Именно с такими мыслями я улетал под новый год из Сирии. Началась обычная жизнь. Дела, хлопоты. Задним фоном к моему отдыху шли сообщения об успехах в Алеппо, взятии Пальмиры, Каратейна. Я воспринимал это как должное. Вся наша культура построена на том, что войны мы выигрываем. Взяли Пальмиру — не могли не взять! И вот в мае я вновь оказался в Сирии. Если честно, рассчитывал освещать победы сирийской армии. По идее, после зимне-весеннего наступления сирийской армии прошло уже два месяца, вполне достаточно для перегруппировки сил, пополнения запасов. Однако первое, что бросилось в глаза — почти незаметная, но суета в коридорах сирийского министерства обороны. Видно было, что люди нервничали. Намекали, что на фронтах не всё благополучно и кое-куда не стоит ехать. Это была не цензура, конечно, — скорее, просьба не наломать дров при освещении событий. Помню, как оказался в Пальмире, увидел наших военспецов. По опыту прошлой поездки думал, что пообщаюсь с близкими людьми, которых, как и тебя, судьба закинула за тысячи километров от дома. Но с удивлением обнаружил холодную отстранённость. Всё это на фоне очень невнятной работы пресс-центра российского Минобороны в Хмеймиме с журналистами. Насколько к нам хорошо относятся сирийцы, стараясь максимально содействовать работе, настолько российский пресс-центр вставляет палки в колёса.
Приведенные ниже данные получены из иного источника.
(* ===== verification/TcgOp64Ok.v ===== *)
(** * Correctness of the 64-bit operations *)

From Stdlib Require Import ZArith Lia Bool.
From stdpp Require Import base numbers functions list gmap.
From S2P Require Import Prelude.
From S2P Require Import Bytes.
From S2P Require Import Bitops.
From S2P Require Import BitCount.
From S2P Require Import TcgCond.
From S2P Require Import TcgOpc.
From S2P Require Import TcgCtx.
From S2P Require Import TcgHelpers.
From S2P Require Import TcgGen.
From S2P Require Import TcgSem.
From S2P Require Import TcgOp32.
From S2P Require Import TcgOp64.
From S2P Require Import TcgTemps.
From S2P Require Import TcgWp.
From S2P Require Import TcgVal.
From S2P Require Import TcgAssign.
From S2P Require Import TcgGenOk.
From S2P Require Import TcgOp32Ok.

Local Open Scope Z_scope.

Section I64Ok.
Context `{T : TcgTarget} `{L : !TcgTargetLaws T} `{F : Forward} `{Orc : Oracle} `{Ov : Overshift}.
Context (R64 : TCG_TARGET_REG_BITS = 64).

(** The branch for 64-bit registers. *)
Local Ltac reg64 :=
  rewrite ?R64; change (64 =? 64) with true; change (64 =? 32) with false; cbn [andb].

(** ** Moves and shifts *)

Lemma op_mov_i64_ok ret a :
  Assigns (tcg_gen_op2_i64 INDEX_op_mov_i64 ret a) 64 64 0 ret [a] any (fun x => x a).
Proof. op_instance. Qed.

#[export] Instance tcg_gen_mov_i64_ok ret a :
  Assigns (tcg_gen_mov_i64 ret a) 64 64 0 ret [a] any (fun x => x a).
Proof.
  unfold tcg_gen_mov_i64. reg64. destruct (Z.eqb_spec ret a) as [-> |]; [| apply op_mov_i64_ok].
  begin. wp_go. by rewrite uint_small.
Qed.

#[export] Instance tcg_gen_movi_i64_ok ret k :
  Assigns (tcg_gen_movi_i64 ret k) 64 64 1 ret [] any (fun x => k).
Proof. unfold tcg_gen_movi_i64. reg64. begin. wp_go. wmod. Qed.

#[export] Instance tcg_gen_shl_i64_ok ret a b :
  Assigns (tcg_gen_shl_i64 ret a b) 64 64 0 ret [a; b] any (fun x => shift_w 64 INDEX_op_shl_i64 Z.shiftl (x a) (x b)).
Proof. unfold tcg_gen_shl_i64. reg64. op_instance. Qed.

#[export] Instance tcg_gen_shr_i64_ok ret a b :
  Assigns (tcg_gen_shr_i64 ret a b) 64 64 0 ret [a; b] any (fun x => shift_w 64 INDEX_op_shr_i64 Z.shiftr (x a) (x b)).
Proof. unfold tcg_gen_shr_i64. reg64. op_instance. Qed.

#[export] Instance tcg_gen_sar_i64_ok ret a b :
  Assigns (tcg_gen_sar_i64 ret a b) 64 64 0 ret [a; b] any (fun x => shift_w 64 INDEX_op_sar_i64 (sar_w 64) (x a) (x b)).
Proof. unfold tcg_gen_sar_i64. reg64. op_instance. Qed.

#[export] Instance tcg_gen_shli_i64_ok ret a k :
  Assigns (tcg_gen_shli_i64 ret a k) 64 64 1 ret [a] (fun _ => 0 <= k < 64)
    (fun x => Z.shiftl (x a) k).
Proof.
  unfold tcg_gen_shli_i64. reg64. begin. rewrite (sint_count 64) by lia.
  do 2 wp_step. wp_case; wp_go.
  - by subst.
  - by rewrite shift_w_small by lia.
Qed.

#[export] Instance tcg_gen_shri_i64_ok ret a k :
  Assigns (tcg_gen_shri_i64 ret a k) 64 64 1 ret [a] (fun _ => 0 <= k < 64)
    (fun x => Z.shiftr (x a) k).
Proof.
  unfold tcg_gen_shri_i64. reg64. begin. rewrite (sint_count 64) by lia.
  do 2 wp_step. wp_case; wp_go.
  - by subst.
  - by rewrite shift_w_small by lia.
Qed.

#[export] Instance tcg_gen_sari_i64_ok ret a k :
  Assigns (tcg_gen_sari_i64 ret a k) 64 64 1 ret [a] (fun _ => 0 <= k < 64)
    (fun x => Z.shiftr (sint 64 (x a)) k).
Proof.
  unfold tcg_gen_sari_i64. reg64. begin. rewrite (sint_count 64) by lia.
  do 2 wp_step. wp_case; wp_go.
  - subst. rewrite Z.shiftr_0_r. wmod.
  - by rewrite shift_w_small by lia.
Qed.

(** ** Ops *)

#[export] Instance tcg_gen_add_i64_ok ret a b :
  Assigns (tcg_gen_add_i64 ret a b) 64 64 0 ret [a; b] any (fun x => x a + x b).
Proof. unfold tcg_gen_add_i64. reg64. op_instance. Qed.

#[export] Instance tcg_gen_sub_i64_ok ret a b :
  Assigns (tcg_gen_sub_i64 ret a b) 64 64 0 ret [a; b] any (fun x => x a - x b).
Proof. unfold tcg_gen_sub_i64. reg64. op_instance. Qed.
Дошло до того, что там начали требовать на любой выезд письменную заявку из Москвы, которая пойдёт в Хмеймим, далее будет согласована на местах, после чего одобрена, выделен транспорт, переводчик и охрана. В переводе на реальный язык это означает "никогда".

Более того, появилась нездоровая тенденция "виноватить" во всём журналистов. Помню, сидел под Пальмирой у объекта "зернохранилище". Ко мне подсел военный советник — полковник российской армии и, нездорово улыбаясь, начал рассказывать, как он меня вывезет в пустыню и сдаст боевикам. Потому что я шпион. Приехали! Идея ему явно нравилась, он склонял её под разными углами, обсасывал. Вокруг была непонятная ему война, ненавистная пустыня, боевики, которые мечтали взорвать себя, лишь бы убить неверного и стать шахидом, мучеником. Всё это было где-то вокруг, близко, но недостижимо, а человек с камерой — рядом. Совсем рядом для того, чтобы сделать его крайним. Тогда я сильно удивился и не понял, что это обыкновенный пост-стрессовый синдром. Люди ехали погонять папуасов по пустыне и заработать, а оказалось, что здесь война. Умирать никто не был готов.

После разговора с полковником я вышел на трассу на Арак. Издалека по пустыне пылила машина. До неё по этой трассе проехал десяток машин. Машина спокойно выползла на асфальт, внутри сидели трое. Они посмотрели на меня, я на них. И так же спокойно поехали в сторону штаба. Запутались в песчаных отсыпках, которые сирийцы нагребли бульдозером. Проехали КПП, уже на территории периметра по машине открыли шквальный огонь российские солдаты охранения. Оказалось, смертники везли тонну взрывчатки. Помню, как у меня по спине побежал холодный пот. Я помню глаза людей, сидевших внутри. Это действительно жутко, когда люди могут вот так запросто сесть втроём в машину и поехать взрывать себя. И наш полковник ничего не может с этим поделать. На следующий день он потеряет своего бойца — Андрея Тимошенкова. Очередная машина смертника всё-таки доедет до российской колонны. Оказывается, у козопасов в шлёпанцах есть вполне себе рабочие инструменты для борьбы с современной армией. Зато теперь я знаю, что война никогда не станет красивой, дистанционной, ведущейся из-за ноутбука. Война всё та же: грязная, страшная, пахнущая потом и развороченными кишками. Война всё так же льётся за воротник липким страхом. Войне всё равно, сколько миллиардов ты вложил в свою армию. Войне всё равно, сириец ты или русский. Она идёт! И разрыв у российского общества между реальностью этой войны и телевизионным миражом явственно зарастает. И Россия не может вот так, походя, стряхнуть с себя эту проблему, зарыв голову в песок, сделав армию "крайней" за все неудачи. Взять и просто вывести всех своих советников и добровольцев, как это было в Первую чеченскую. Проблема ведь в том, что исламисты никуда не уйдут и, завоевав Сирию, они двинут дальше — в Среднюю Азию, на Кавказ.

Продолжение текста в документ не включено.